Selon vous, la démocratie n'est pas indispensable au décollage économique, un dictateur éclairé serait parfois préférable...
Les parcours de la Chine, de Singapour ou encore du Chili illustrent le fait que la démocratie n'est pas un préalable au développement économique. Pas question pour moi de faire l'apologie de la dictature ou des régimes autoritaires. Mais la démocratie est un régime politique qui ne peut que se développer qu'avec l'émergence d'une classe moyenne en position de demander des comptes au pouvoir. Les pays occidentaux ont d'ailleurs pris acte de l'échec de la démocratie dans de nombreux pays africains. Au Kenya ou au Zimbabwe, la communauté internationale s'est efforcée de rapprocher la majorité et l'opposition pour qu'ils exercent le pouvoir ensemble. Il n'y a plus aujourd'hui d'opposition au Zimbabwe.

Que faire ?
L'aide des pays riches n'a jamais permis de sortir un pays de la pauvreté. Elle est un obstacle au développement car elle constitue une rente au même titre que le pétrole ou d'autres matières premières. C'est une incitation à ne rien faire pour améliorer l'environnement économique. Regardez le rapport annuel de la Banque Mondiale, "Doing Busines". Année après année, il montre que c'est en Afrique que l'environnement des affaires est le plus compliqué. Aussi longtemps que ces pays recevront de l'aide, ils n'ont aucune incitation à mettre en ?uvre les réformes nécessaires.

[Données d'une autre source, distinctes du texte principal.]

(** X18.  After any sequence of operations on a new cache,
    [getMemoryUsage] reports a [compressedSize] between 0 and its
    [totalSize], and [statistics.totalSize] is never below that
    [totalSize]. *)
Theorem memory_within_statistics (o : CtorOptions) (ops : list operation) :
  0 <= snd (getMemoryUsage (run ops (new o)))
    <= fst (getMemoryUsage (run ops (new o)))
  /\ fst (getMemoryUsage (run ops (new o)))
     <= totalSize (statistics (run ops (new o))).
Proof.
  destruct (slack_run ops (new o)) as (H1 & H2).
  - intros k e [].
  - unfold slack. cbn. lia.
  - split; [now apply memory_of_bounds | unfold slack in H2; lia].
Qed.



(** *** [import] *)

Lemma has_options (cm : t) (key : jsval) (now : Z) :
  options (snd (has cm key now)) = options cm.
Proof.
  unfold has. destruct (JSMap.get _ _); [|reflexivity].
  destruct (isExpired _ _); [apply delete_options | reflexivity].
Qed.

Lemma delete_sets (cm : t) (key : jsval) :
  sets (statistics (snd (delete cm key))) = sets (statistics cm).
Proof. unfold delete. now destruct (JSMap.get _ _). Qed.

Lemma has_sets (cm : t) (key : jsval) (now : Z) :
  sets (statistics (snd (has cm key now))) = sets (statistics cm).
Proof.
  unfold has. destruct (JSMap.get _ _); [|reflexivity].
  destruct (isExpired _ _); [apply delete_sets | reflexivity].
Qed.

Lemma set_sets (cm : t) (key value : jsval) (o : SetOptions) (now : Z) :
  sets (statistics (snd (set cm key value o now))) = sets (statistics cm) + 1.
Proof.
  rewrite set_statistics. cbn [stored sets]. f_equal.
  unfold after_eviction. destruct (_ && _); [|reflexivity].
  unfold evictLeastUsed. destruct (key_truthy _); [|reflexivity].
  destruct (fst _); [|reflexivity]. apply delete_sets.
Qed.
(** * A shallow embedding of the card-channel bot (app.js, config.js)

    The bot is one sequential control loop ([main]) over six module-level
    variables and three JSON files.  Every iteration performs, in order, the
    auto-stop check, one long poll whose updates are dispatched as operator
    commands, and the emission check.

    Modelling conventions.
    - JavaScript numbers that the program keeps are integers and are embedded
      as [Z]; the embedding computes with them exactly.  The program's
      doubles agree with it between -2^53 and 2^53; the properties that
      depend on the value of a parsed argument are stated within that range
      or use its sign only, and the comparisons of times are used in the
      direction that rounding cannot change.
    - Text is embedded as [string], the bytes of its UTF-8 form, and is cut
      into characters where the program looks at characters: white space is
      the whole class [\s], lengths and slices count UTF-16 code units.  Case
      folding acts on [A-Z], which is all that a comparison with the ASCII
      command names can observe.
    - Everything the program obtains from outside (the clock, [Math.random],
      the outcome of HTTP requests) is read from a [World] of oracles, one
      reading per call, in call order.
    - The JSON files are embedded by their decoded content; reads and writes
      are taken to succeed.
    - Console output is left out; messages sent, sleeps, polls and BIN
      look-ups are recorded in a trace. *)

From Stdlib Require Import ZArith String Ascii List Lia Bool.
From stdpp Require Import gmap strings list pretty sorting.

Open Scope string_scope.
Open Scope Z_scope.

(** ** JavaScript built-ins used by the program *)
Module Js.

(** *** Characters

    A string is kept by the bytes of its UTF-8 form: a pair of surrogates
    by the four bytes of its character, a surrogate half that stands alone
    by the three bytes of its code unit.  [chars] cuts it into its
    characters: a first byte with the continuation bytes it announces, as
    far as they follow. *)

Definition is_cont (c : ascii) : bool :=
  let n := N_of_ascii c in N.leb 128 n && N.ltb n 192.

(** How many continuation bytes a first byte announces. *)
Definition tail_bytes (c : ascii) : nat :=
  let n := N_of_ascii c in
  if N.ltb n 192 then 0%nat
  else if N.ltb n 224 then 1%nat
  else if N.ltb n 240 then 2%nat
  else if N.ltb n 248 then 3%nat
  else 0%nat.

(** A continuation byte that no first byte has claimed yet. *)
Definition single_cont (x : string) : bool :=
  match x with
  | String c EmptyString => is_cont c
  | _ => false
  end.

(** Up to [k] continuation bytes at the head of [l], and what follows. *)
Fixpoint take_cont (k : nat) (l : list string) : string * list string :=
  match k, l with
  | S k', x :: rest =>
      if single_cont x
      then let '(t, rest') := take_cont k' rest in (x ++ t, rest')
      else (EmptyString, l)
  | _, _ => (EmptyString, l)
  end.

Fixpoint chars (s : string) : list string :=
  match s with
  | EmptyString => []
  | String c r =>
      let '(t, rest) := take_cont (tail_bytes c) (chars r) in String c t :: rest
  end.

(** The text made of the characters [l]. *)
Fixpoint text_of (l : list string) : string :=
  match l with
  | [] => EmptyString
  | x :: r => x ++ text_of r
  end.

(** The UTF-8 bytes of a code point below 65536. *)
Definition utf8 (cp : N) : string :=
  if N.ltb cp 128 then String (ascii_of_N cp) EmptyString
  else if N.ltb cp 2048 then
    String (ascii_of_N (192 + cp / 64))
      (String (ascii_of_N (128 + cp mod 64)) EmptyString)
  else
    String (ascii_of_N (224 + cp / 4096))
      (String (ascii_of_N (128 + (cp / 64) mod 64))
         (String (ascii_of_N (128 + cp mod 64)) EmptyString)).

(** The code points of the regexp class [\s], which are also what [trim]
    strips and [parseInt] skips: TAB, LF, VT, FF, CR, space, U+00A0, U+1680,
    U+2000 to U+200A, U+2028, U+2029, U+202F, U+205F, U+3000 and U+FEFF. *)
Definition white_space : list N :=
  [9; 10; 11; 12; 13; 32; 160; 5760;
   8192; 8193; 8194; 8195; 8196; 8197; 8198; 8199; 8200; 8201; 8202;
   8232; 8233; 8239; 8287; 12288; 65279]%N.

Definition is_ws (x : string) : bool :=
  existsb (fun cp => String.eqb x (utf8 cp)) white_space.

(** A character outside the basic plane takes two UTF-16 code units. *)
Definition astral (x : string) : bool :=
  match x with
  | String c (String _ (String _ (String _ EmptyString))) => N.leb 240 (N_of_ascii c)
  | _ => false
  end.

Definition units (x : string) : nat := if astral x then 2%nat else 1%nat.

(** The first code unit of a character outside the basic plane: the high
    surrogate, by its three bytes.  The quotient is below 1024 for every
    code point; [mod] bounds it for bytes that encode none. *)
Definition high_half (x : string) : string :=
  match x with
  | String b0 (String b1 (String b2 (String b3 EmptyString))) =>
      let cp := ((N_of_ascii b0 - 240) * 262144 + (N_of_ascii b1 - 128) * 4096
                 + (N_of_ascii b2 - 128) * 64 + (N_of_ascii b3 - 128))%N in
      utf8 (55296 + ((cp - 65536) / 1024) mod 1024)
  | _ => x
  end.

Fixpoint count_units (l : list string) : nat :=
  match l with
  | [] => 0%nat
  | x :: r => (units x + count_units r)%nat
  end.

(** [s.length], in UTF-16 code units. *)
Definition length (s : string) : nat := count_units (chars s).

(** The characters that fit into [n] code units; a character of two units
    that straddles the end leaves its first half. *)
Fixpoint take_units (n : nat) (l : list string) : list string :=
  match n, l with
  | S k, x :: r =>
      if astral x then
        match k with
        | O => [high_half x]
        | S k' => x :: take_units k' r
        end
      else x :: take_units k r
  | _, _ => []
  end.

(** [s.slice(0, n)]. *)
Definition slice0 (n : nat) (s : string) : string := text_of (take_units n (chars s)).

(** *** White space *)

Fixpoint drop_ws (l : list string) : list string :=
  match l with
  | [] => []
  | x :: r => if is_ws x then drop_ws r else l
  end.

Fixpoint drop_ws_end (l : list string) : list string :=
  match l with
  | [] => []
  | x :: r =>
      match drop_ws_end r with
      | [] => if is_ws x then [] else [x]
      | r' => x :: r'
      end
  end.

Definition trimStart (s : string) : string := text_of (drop_ws (chars s)).

Definition trimEnd (s : string) : string := text_of (drop_ws_end (chars s)).

(** [String.prototype.trim]. *)
Definition trim (s : string) : string := text_of (drop_ws_end (drop_ws (chars s))).
(** ** [float] and [parse_amount_eur] *)

Section AmountFacts.
Implicit Types (s t : pystr) (x : pyfloat).

Lemma to_ascii_minus s : 45 ∈ to_ascii s -> 45 ∈ s.
Proof.
  induction s as [|a s IH]; simpl; [done|].
  destruct (a <? 127).
  - rewrite !elem_of_cons. intros [-> | Hc]; [by left | right; auto].
  - destruct (is_space a).
    + rewrite !elem_of_cons. intros [? | Hc]; [done | right; auto].
    + destruct (digit_value a) as [d|] eqn:Ed.
      * apply digit_value_lt in Ed.
        rewrite !elem_of_cons. intros [? | Hc]; [lia | right; auto].
      * rewrite list_elem_of_singleton. done.
Qed.

Lemma drop_underscores_elem s : forall prev r c,
  drop_underscores prev s = Some r -> c ∈ r -> c ∈ s.
Proof.
  induction s as [|a s IH]; intros prev r c; simpl.
  - destruct (prev =? 95); [done|]. by intros [= <-].
  - destruct (a =? 95).
    + destruct (ascii_digit prev); [|done].
      intros Hr Hc. right. by eapply IH.
    + destruct (_ && _); [done|].
      destruct (drop_underscores a s) as [r'|] eqn:Er; [|done].
      intros [= <-]. rewrite !elem_of_cons.
      intros [-> | Hc]; [by left | right; by eapply IH].
Qed.

Lemma take_sign_neg s s' : take_sign s = (true, s') -> 45 ∈ s.
Proof.
  destruct s as [|a s]; simpl; [done|].
  destruct (a =? 45) eqn:Ea.
  - apply N.eqb_eq in Ea as ->. intros _. by left.
  - by destruct (a =? 43).
Qed.

Lemma parse_decimal_sign t x :
  parse_decimal t = Some x -> float_nonneg x = true \/ 45 ∈ t.
Proof.
  unfold parse_decimal.
  destruct (take_sign t) as [neg s1] eqn:Esign.
  destruct (span_digits s1) as [ip s2].
  destruct (match s2 with [] => _ | _ :: _ => _ end) as [fp s3].
  assert (Hneg : forall m e, float_nonneg (FDec neg m e) = true \/ 45 ∈ t).
  { intros m e. destruct neg; [right | by left].
    by eapply take_sign_neg. }
  destruct (ip ++ fp) as [|d ds]; [done|].
  destruct s3 as [|c s3]; [intros [= <-]; apply Hneg|].
  destruct (_ || _); [|done].
  destruct (take_sign s3) as [eneg t1].
  destruct (span_digits t1) as [ed t2].
  destruct ed; [done|]. destruct t2; [|done].
  intros [= <-]. apply Hneg.
Qed.

Lemma parse_inf_or_nan_sign t x :
  parse_inf_or_nan t = Some x ->
  x = FNan \/ float_nonneg x = true \/ 45 ∈ t.
Proof.
  unfold parse_inf_or_nan.
  destruct (take_sign t) as [neg s1] eqn:Esign.
  destruct (_ || _).
  - intros [= <-]. right. destruct neg; [right | by left].
    by eapply take_sign_neg.
  - destruct (str_eqb _ _); [|done]. intros [= <-]. by left.
Qed.

Lemma float_of_str_sign s x :
  float_of_str s = Some x ->
  x = FNan \/ float_nonneg x = true \/ 45 ∈ s.
Proof.
  unfold float_of_str.
  destruct (drop_underscores 0 (to_ascii s)) as [a|] eqn:Ea; [|done].
  assert (Hin : 45 ∈ strip_by c_space a -> 45 ∈ s).
  { intros Hc. apply to_ascii_minus.
    eapply drop_underscores_elem; [exact Ea|]. by eapply strip_by_elem. }
  destruct (parse_decimal _) as [y|] eqn:Ey.
  - intros [= <-]. apply parse_decimal_sign in Ey as [?|?]; auto.
  - intros Hx. apply parse_inf_or_nan_sign in Hx as [?|[?|?]]; auto.
Qed.

(** The cleaning steps of [parse_amount_eur] bring in no minus sign. *)
Lemma cleaned_minus raw :
  45 ∈ drop_thousands None
         (replace [44] [46]
            (replace [32] [] (replace [NBSP] [] (replace [EURO] [] (strip raw))))) ->
  45 ∈ raw.
Proof.
  intros Hc. apply drop_thousands_elem in Hc.
  apply replace_from_elem in Hc as [Hc | Hc].
  2: { apply list_elem_of_singleton in Hc. done. }
  do 3 (apply replace_from_elem in Hc as [Hc | Hc];
        [| by apply elem_of_nil in Hc]).
  by eapply strip_by_elem.
Qed.

(** C5: the amount normaliser on the four sample texts. The float is the
    decimal the cleaned text spells: 1234.56 is 123456e-2, and 42.0 is
    the same number as 42. *)
Theorem parse_amount_eur_samples :
  parse_amount_eur (py "1.234,56 €") = Some (FDec false 123456 (-2)) /\
  (exists x, parse_amount_eur (py "42") = Some x /\
             float_eqb x (FDec false 420 (-1)) = true) /\
  parse_amount_eur (py "") = None /\
  parse_amount_eur (py "not a number") = None.
Proof.
  split; [reflexivity|]. split; [|split; reflexivity].
  exists (FDec false 42 0). split; reflexivity.
Qed.

(** C6 as stated fails: the text "-5" is read as the negative float -5.0. *)
Lemma parse_amount_eur_negative :
  exists x, parse_amount_eur (py "-5") = Some x /\ float_nonneg x = false.
Proof. exists (FDec true 5 0). split; reflexivity. Qed.

(** C6, amended: for a text without a minus sign, the amount is absent,
    not-a-number (the text "nan") or a float that is not negative. *)
Theorem parse_amount_eur_sign (raw : pystr) (x : pyfloat) :
  45 ∉ raw ->
  parse_amount_eur raw = Some x ->
  x = FNan \/ float_nonneg x = true.
Proof.
  intros Hraw. unfold parse_amount_eur.
  destruct (negb (truthy raw)); [done|].
  intros Hx. apply float_of_str_sign in Hx as [?|[?|Hc]]; auto.
  apply cleaned_minus in Hc. done.
Qed.

Lemma parse_amount_eur_sign_witness :
  FDec false 42 0 = FNan \/ float_nonneg (FDec false 42 0) = true.
Proof.
  apply (parse_amount_eur_sign (py "42") (FDec false 42 0)).
  - vm_compute. intros Hc. repeat (apply elem_of_cons in Hc as [Hc | Hc]; [discriminate|]).
    by apply elem_of_nil in Hc.
  - reflexivity.
Defined.

End AmountFacts.

(** ** [absolute_url] *)

Section UrlFacts.
Implicit Types (s t : pystr).

Lemma lstrip_chars_no_slash s :
  startswith [47] (lstrip_chars [47] s) = false.
Proof.
  unfold lstrip_chars.
  destruct (lstrip_by (in_chars [47]) s) as [|c t] eqn:E; [done|].
  assert (Hc : in_chars [47] c = false).
  { apply (lstrip_by_head _ s). by rewrite E. }
  change (in_chars [47] c) with ((c =? 47) || false) in Hc.
  change (startswith [47] (c :: t)) with ((47 =? c) && true).
  rewrite orb_false_r in Hc. by rewrite andb_true_r, N.eqb_sym.
Qed.

Lemma rstrip_base : rstrip_chars [47] BASE_URL = BASE_URL.
Proof. reflexivity. Qed.
Lemma legacy_choose_fold_min (localDay : string -> option Z) (coin : string -> string -> bool) st l acc c :
  fold_left (fun (chosen : option string) (res : string) =>
    match chosen with
    | None => Some res
    | Some ch =>
        let countA := Legacy.computeMonFriCount localDay st res in
        let countB := Legacy.computeMonFriCount localDay st ch in
        if Nat.ltb countA countB then Some res
        else if Nat.eqb countA countB then
          if Nat.ltb (length (Legacy.upicks st res)) (length (Legacy.upicks st ch)) then Some res
          else if Nat.eqb (length (Legacy.upicks st res)) (length (Legacy.upicks st ch)) then
            (if coin res ch then Some res else Some ch)
          else Some ch
        else Some ch
    end) l acc = Some c ->
  (forall x, acc = Some x ->
     Legacy.computeMonFriCount localDay st c < Legacy.computeMonFriCount localDay st x \/
     (Legacy.computeMonFriCount localDay st c = Legacy.computeMonFriCount localDay st x /\
      length (Legacy.upicks st c) <= length (Legacy.upicks st x))) /\
  (forall r, In r l ->
     Legacy.computeMonFriCount localDay st c < Legacy.computeMonFriCount localDay st r \/
     (Legacy.computeMonFriCount localDay st c = Legacy.computeMonFriCount localDay st r /\
      length (Legacy.upicks st c) <= length (Legacy.upicks st r))).
Proof.
  set (mf := Legacy.computeMonFriCount localDay st).
  revert acc. induction l as [|y l IH]; intros acc; simpl.
  - intros ->. split; [|done]. intros x E. injection E as ->. lia.
  - intros E.
    match type of E with fold_left _ _ ?a = _ => remember a as acc' eqn:Ea end.
    assert (Hstep : exists z, acc' = Some z /\
      (forall x, acc = Some x -> mf z < mf x \/
         (mf z = mf x /\ length (Legacy.upicks st z) <= length (Legacy.upicks st x))) /\
      (mf z < mf y \/ (mf z = mf y /\ length (Legacy.upicks st z) <= length (Legacy.upicks st y)))).
    { subst acc'. destruct acc as [x|].
      - fold mf.
        destruct (Nat.ltb_spec (mf y) (mf x)).
        { eexists; split; [done|]. split; [intros ? [= <-]; lia|lia]. }
        destruct (Nat.eqb_spec (mf y) (mf x)); [|eexists; split; [done|]; split; [intros ? [= <-]|]; lia].
        destruct (Nat.ltb_spec (length (Legacy.upicks st y)) (length (Legacy.upicks st x))).
        { eexists; split; [done|]. split; [intros ? [= <-]; lia|lia]. }
        destruct (Nat.eqb_spec (length (Legacy.upicks st y)) (length (Legacy.upicks st x)));
          [|eexists; split; [done|]; split; [intros ? [= <-]|]; lia].
        destruct (coin y x); (eexists; split; [done|]; split; [intros ? [= <-]|]; lia).
      - exists y. split; [done|]. split; [done|lia]. }
    destruct Hstep as (z & -> & Hz1 & Hz2).
    destruct (IH (Some z) E) as [Hc1 Hc2].
    specialize (Hc1 z eq_refl).
    split.
    + intros x Hx. specialize (Hz1 x Hx). lia.
    + intros r [<- | Hr]; [lia|]. by apply Hc2.
Qed.

Lemma legacy_choose_min localDay coin st l c :
  Legacy.choose localDay coin st l = Some c ->
  In c l /\
  forall r, In r l ->
    Legacy.computeMonFriCount localDay st c < Legacy.computeMonFriCount localDay st r \/
    (Legacy.computeMonFriCount localDay st c = Legacy.computeMonFriCount localDay st r /\
     length (Legacy.upicks st c) <= length (Legacy.upicks st r)).
Proof.
  intros H. split; [by eapply legacy_choose_in|].
  unfold Legacy.choose in H. apply legacy_choose_fold_min in H. apply H.
Qed.

Section V0Fold.
Variable n : string -> nat.

Lemma v0_fold_first_min l x0 :
  exists pre post,
    x0 :: l = (pre ++ fold_left (fun chosen res => if Nat.ltb (n res) (n chosen) then res else chosen) l x0 :: post)%list /\
    (forall r, In r pre -> n (fold_left (fun chosen res => if Nat.ltb (n res) (n chosen) then res else chosen) l x0) < n r) /\
    (forall r, In r (x0 :: l) -> n (fold_left (fun chosen res => if Nat.ltb (n res) (n chosen) then res else chosen) l x0) <= n r).
Proof.
  revert x0. induction l as [|y l IH]; intros x0; simpl.
  - exists [], []. split; [done|]. split; [done|]. intros r [<- | []]. lia.
  - destruct (Nat.ltb_spec (n y) (n x0)) as [Hlt|Hge].
    + destruct (IH y) as (pre & post & E & Hpre & Hall).
      set (c := fold_left _ l y) in *.
      exists (x0 :: pre), post. split; [by rewrite E|]. split.
      * intros r [<- | Hr]; [|by apply Hpre].
        specialize (Hall y (or_introl eq_refl)). lia.
      * intros r [<- | Hr]; [specialize (Hall y (or_introl eq_refl)); lia|by apply Hall].
    + destruct (IH x0) as (pre & post & E & Hpre & Hall).
      set (c := fold_left _ l x0) in *.
      destruct pre as [|p pre]; simpl in E; injection E as E1 E2.
      * exists [], (y :: l). rewrite <- E1. split; [done|]. split; [done|].
        intros r [<- | [<- | Hr]]; [lia|lia|].
        specialize (Hall r (or_intror Hr)). rewrite <- E1 in Hall. lia.
      * subst p. exists (x0 :: y :: pre), post. rewrite E2. split; [done|]. split.
        -- pose proof (Hpre x0 (or_introl eq_refl)) as Hx0.
           intros r [<- | [<- | Hr]]; [done|lia|]. apply Hpre; by right.
        -- intros r [<- | [<- | Hr]];
             [apply Hall; by left| |apply Hall; right; by rewrite E2].
           specialize (Hall x0 (or_introl eq_refl)). lia.
Qed.

End V0Fold.

Lemma lookup_map_list {A B} (f : A -> B) (l : list A) k :
  map f l !! k = f <$> l !! k.
Proof. revert k. induction l as [|x l IH]; intros [|k]; simpl; try done. Qed.

Lemma v0_choose_first_min st x rest :
  exists pre post,
    V0.choose st (x :: rest) = Some (fold_left (fun chosen res =>
      if Nat.ltb (length (Legacy.upicks st res)) (length (Legacy.upicks st chosen)) then res else chosen) rest x) /\
    x :: rest = (pre ++ fold_left (fun chosen res =>
      if Nat.ltb (length (Legacy.upicks st res)) (length (Legacy.upicks st chosen)) then res else chosen) rest x :: post)%list /\
    (forall r, In r pre -> length (Legacy.upicks st (fold_left (fun chosen res =>
      if Nat.ltb (length (Legacy.upicks st res)) (length (Legacy.upicks st chosen)) then res else chosen) rest x)) <
      length (Legacy.upicks st r)) /\
    (forall r, In r (x :: rest) -> length (Legacy.upicks st (fold_left (fun chosen res =>
      if Nat.ltb (length (Legacy.upicks st res)) (length (Legacy.upicks st chosen)) then res else chosen) rest x)) <=
      length (Legacy.upicks st r)).
Proof.
  destruct (v0_fold_first_min (fun u => length (Legacy.upicks st u)) rest x) as (pre & post & E & H1 & H2).
  exists pre, post. split; [|done].
  unfold V0.choose. simpl. by rewrite Nat.ltb_irrefl.
Qed.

Ne peut-on pas expliquer les difficultés du continent par la période coloniale ?
Combien de temps faudra-t-il attendre pour ne plus recourir à cette explication ? Cent ans ? Cela n'a rien à voir. La Chine, l'Inde, l'Indonésie ont été colonisés. Cela ne les empêchent pas de se développer rapidement aujourd'hui.

Si l'aide est un échec, pourquoi les pays riches continuent de déverser autant d'argent en Afrique ?
Il faut souligner le poids des valeurs religieuses imprégnant le champ politique. Il y a comme un impératif moral pour les pays riches à aider les pays pauvres. Or, c'est une erreur de penser que le seul moyen d'aider l'Afrique est de l'assister financièrement. Les économies africaines tireraient un bien meilleur avantage d'une ouverture du marché européen à ses produits, notamment agricoles. Mais pour cela, il faudrait revoir la politique agricole commune (Pac) ce qui aurait pour conséquence de mettre les agriculteurs dans la rue et un grand nombre d'entre eux au chômage.

Que proposez-vous ?
Nous disposons de trois siècles d'expérience en matière de développement économique. Nous savons désormais ce qui marche et ce qui ne marche pas. La question qui se pose aujourd'hui est comment pousser les gouvernements africains à mettre en place les bonnes politiques. Il faut donc les préparer à la fin de l'aide. Les pays riches pourraient leur proposer un doublement de l'aide pendant dix ans avant d'y mettre un terme. Cela serait plus efficace que la perspective d'une aide permanente.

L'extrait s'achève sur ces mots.